AI FINDS A DRUG TO KILL A DRUG-RESISTANT BACTERIUM

One of every 31 Americans who enters a hospital will pick up an infection while there. That comes to about 1.7 million infections each year, resulting in 99,000 deaths, according to the U.S. Centers for Disease Control and Prevention.

What one researcher has called “public enemy No. 1 for multidrug-resistant bacterial infections” is Acinetobacter baumannii, a nasty bug that can cause meningitis, pneumonia, and other equally serious illnesses and was a chief cause of infections in wounded military personnel in Afghanistan and Iraq.

It lurks on hospital door handles and equipment and has proven stubbornly resistant to every pharmaceutical compound intended to kill it.

At the Massachusetts Institute of Technology, researchers used artificial intelligence (AI) and machine learning to sift through almost 7,000 possible formulas that might keep A. baumannii in check.

First, the research group grew the bacterium in lab dishes and exposed the bugs to about 7,500 compounds to see which ones had a negative effect on its growth.

Next, they told the AI the structure of each molecule that showed promise. Using machine learning, the AI then could recognize the features of a chemical that inhibits A. baumannii’s growth. 

Stuffed with that information, the AI then reviewed the chemical makeup of about 6,800 compounds it hadn’t seen before. 

Within two hours, the AI pulled out a few hundred good prospects. The research team chose 240 to test in lab dishes. Their choices were different from any known antibiotic and also from compounds the AI used to learn its task.

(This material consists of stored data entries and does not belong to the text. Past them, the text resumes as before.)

(* ===== verification/ScriptFacts.v ===== *)
(** * ScriptFacts: what the shared fragments and loops of the scripts do

    View equations for [rebalance], [release], the fast and the slow path, the
    dequeue loops; they extend the [redis] rewrite database, so that the views of
    a database after a whole script are computed by [redis_simpl]. *)

From Stdlib Require Import SpecFloat.
From S2P Require Import Prelude Text Redis Listing Messages Scripts.
Local Open Scope Z_scope.

(** The keys of one type are different keys. *)
Record keys_ok (K : rq_keys) : Prop := KeysOk {
  zset_keys : NoDup [masterQueueKey K; queueKey K; envQueueKey K; ttlQueueKey K;
                     ckIndexKey K; deadLetterQueueKey K];
  set_keys : NoDup [queueCurrentConcurrencyKey K; envCurrentConcurrencyKey K;
                    queueCurrentDequeuedKey K; envCurrentDequeuedKey K];
  string_keys : NoDup [messageKey K; queueConcurrencyLimitKey K; envConcurrencyLimitKey K;
                       envConcurrencyLimitBurstFactorKey K];
}.

(** Bring the pairwise inequalities of [keys_ok] into the context. *)
Ltac keys_distinct :=
  repeat match goal with
  | H : keys_ok _ |- _ => destruct H
  | H : NoDup (_ :: _) |- _ =>
      apply NoDup_cons in H; let H' := fresh in destruct H as [H' H]
  | H : _ ∉ (_ :: _) |- _ => apply not_elem_of_cons in H; let H' := fresh in destruct H as [H' H]
  | H : NoDup [] |- _ => clear H
  | H : _ ∉ [] |- _ => clear H
  end.

Section Facts.
Context {db : Type} {R : Redis rq_value db} {L : RedisLaws R}.
Implicit Types (K : rq_keys) (s : db).

(** ** Removing a message from a list of sets *)

Definition srem_all (ks : list string) (m : string) (s : db) : db := foldr (λ k, SREM k m) s ks.

Lemma GET_srem_all k ks m s : GET k (srem_all ks m s) = GET k s.
Proof. induction ks as [|k' ks IH]; simpl; [done|]. by redis_simpl. Qed.
Lemma ZALL_srem_all k ks m s : ZALL k (srem_all ks m s) = ZALL k s.
Proof. induction ks as [|k' ks IH]; simpl; [done|]. by redis_simpl. Qed.
Lemma LALL_srem_all k ks m s : LALL k (srem_all ks m s) = LALL k s.
Proof. induction ks as [|k' ks IH]; simpl; [done|]. by redis_simpl. Qed.
Lemma HALL_srem_all k ks m s : HALL k (srem_all ks m s) = HALL k s.
Proof. induction ks as [|k' ks IH]; simpl; [done|]. by redis_simpl. Qed.

Lemma SMEMBERS_srem_all k ks m s :
  SMEMBERS k (srem_all ks m s) = if decide (k ∈ ks) then SMEMBERS k s ∖ {[m]} else SMEMBERS k s.
Proof.
  induction ks as [|k' ks IH]; simpl; [done|]. redis_simpl. rewrite IH.
  destruct (decide (k' = k)) as [->|Hne].
  - rewrite (decide_True (P := k ∈ k :: ks)) by (by left). case_decide; set_solver.
  - destruct (decide (k ∈ ks)); [rewrite decide_True by set_solver|rewrite decide_False by set_solver];
      done.
Qed.

(** ** Views after [release] *)

Lemma GET_release k K m s : GET k (release K m s) = GET k s.
Proof. unfold release. by redis_simpl. Qed.
Lemma ZALL_release k K m s : ZALL k (release K m s) = ZALL k s.
Proof. unfold release. by redis_simpl. Qed.
Lemma LALL_release k K m s : LALL k (release K m s) = LALL k s.
Proof. unfold release. by redis_simpl. Qed.
Lemma HALL_release k K m s : HALL k (release K m s) = HALL k s.
Proof. unfold release. by redis_simpl. Qed.

(** The four sets the message is removed from. *)
Definition concurrency_keys (K : rq_keys) : list string :=
  [queueCurrentConcurrencyKey K; envCurrentConcurrencyKey K;
   queueCurrentDequeuedKey K; envCurrentDequeuedKey K].

Lemma SMEMBERS_release k K m s :
  SMEMBERS k (release K m s) =
  if decide (k ∈ concurrency_keys K) then SMEMBERS k s ∖ {[m]} else SMEMBERS k s.
Proof.
  change (release K m s) with (srem_all (reverse (concurrency_keys K)) m s).
  rewrite SMEMBERS_srem_all. destruct (decide (k ∈ concurrency_keys K)) as [Hk|Hk];
    [rewrite decide_True by by rewrite elem_of_reverse|
     rewrite decide_False by by rewrite elem_of_reverse]; done.
Qed.

End Facts.

#[export] Hint Rewrite @GET_srem_all @ZALL_srem_all @LALL_srem_all @HALL_srem_all
  using apply _ : redis.
#[export] Hint Rewrite @GET_release @ZALL_release @LALL_release @HALL_release
  using apply _ : redis.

These “wet” tests yielded one candidate—an existing diabetes drug—that was especially lethal to the bacterium but had no effect on other bacteria, including the beneficial ones in the human digestive tract.

The drug’s focused killing ability also minimizes the risk of causing resistance to it among other species.

In lab tests, the drug killed A. baumannii in mice and also was lethal to strains of the bacterium taken from human hospital patients.

While they tweak their new drug to heighten its effectiveness, they also are making plans to use the same approach to find antidotes to other antibiotic-resistant bacteria.

TRENDPOST: Future drug discoveries could be even easier now that chemists at The Ohio State University have created G2Retro, an AI able to quickly predict how any group of two or more molecules will react together.

The AI was trained on 40,000 reactions of various molecules. 

Afterward, G2Retro was able to spin out hundreds of possible reactions for any given molecule within a few minutes.

With some coaching, G2Retro also was able to single out the molecules that would react best together to create a particular drug compound.

To test their AI in the real world, they decided to see if G2Retro could accurately predict the formulation of four drugs already in use for specific illnesses. 

It not only came up with the exact compounds, but also gave identical instructions for making them using methods now in use.

AI will allow the pharmaceutical industry to make stronger, more targeted drugs for a range of diseases and also will make it more financially feasible for the companies to produce relatively affordable drugs to treat rare conditions with small markets.